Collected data
= = = = =

(** C7: the diamond is eight filled triangles, two per petal; the top petal
    is triangle A [(cx, cy-size), (cx-0.3size, cy-0.3size), (cx, cy)] and
    triangle B [(cx, cy-size), (cx+0.3size, cy-0.3size), (cx, cy)]; the
    right, bottom and left petals are that pair after one, two and three
    quarter turns about [(cx, cy)]; for size 0.9 at (21, 10) triangle A is
    (21, 9.1), (20.73, 9.73), (21, 10). *)
Theorem diamond_petals (cx cy size : Q) :
  let a := topTriangleA cx cy size in
  let b := topTriangleB cx cy size in
  let turn := turnTriangle cx cy in
  (exists a0 b0 a1 b1 a2 b2 a3 b3,
     diamondTriangles cx cy size = [a0; b0; a1; b1; a2; b2; a3; b3]
     /\ sameTriangle a0 a /\ sameTriangle b0 b
     /\ sameTriangle a1 (turn a) /\ sameTriangle b1 (turn b)
     /\ sameTriangle a2 (turn (turn a)) /\ sameTriangle b2 (turn (turn b))
     /\ sameTriangle a3 (turn (turn (turn a)))
     /\ sameTriangle b3 (turn (turn (turn b))))
  /\ sameTriangle (nth 0 (diamondTriangles 21 10 0.9) AddPage)
       ((21, 9.1), (20.73, 9.73), (21, 10)).
Proof.
  split.
  - do 8 eexists. split; [reflexivity |].
    unfold sameTriangle, samePoint; simpl.
    repeat split; ring.
  - unfold sameTriangle, samePoint; simpl. repeat split; reflexivity.
Qed.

= = = = =

→ **WHAT THIS TASK INVOLVES**
Go to the line with "b2 (turn (turn b))" in the entries above and repeat every line from there through the line with "- do 8 eexists. split; [reflexivity |].", exactly and with no other text.

→ **EXPECTED OUTPUT**
     /\ sameTriangle a2 (turn (turn a)) /\ sameTriangle b2 (turn (turn b))
     /\ sameTriangle a3 (turn (turn (turn a)))
     /\ sameTriangle b3 (turn (turn (turn b))))
  /\ sameTriangle (nth 0 (diamondTriangles 21 10 0.9) AddPage)
       ((21, 9.1), (20.73, 9.73), (21, 10)).
Proof.
  split.
  - do 8 eexists. split; [reflexivity |].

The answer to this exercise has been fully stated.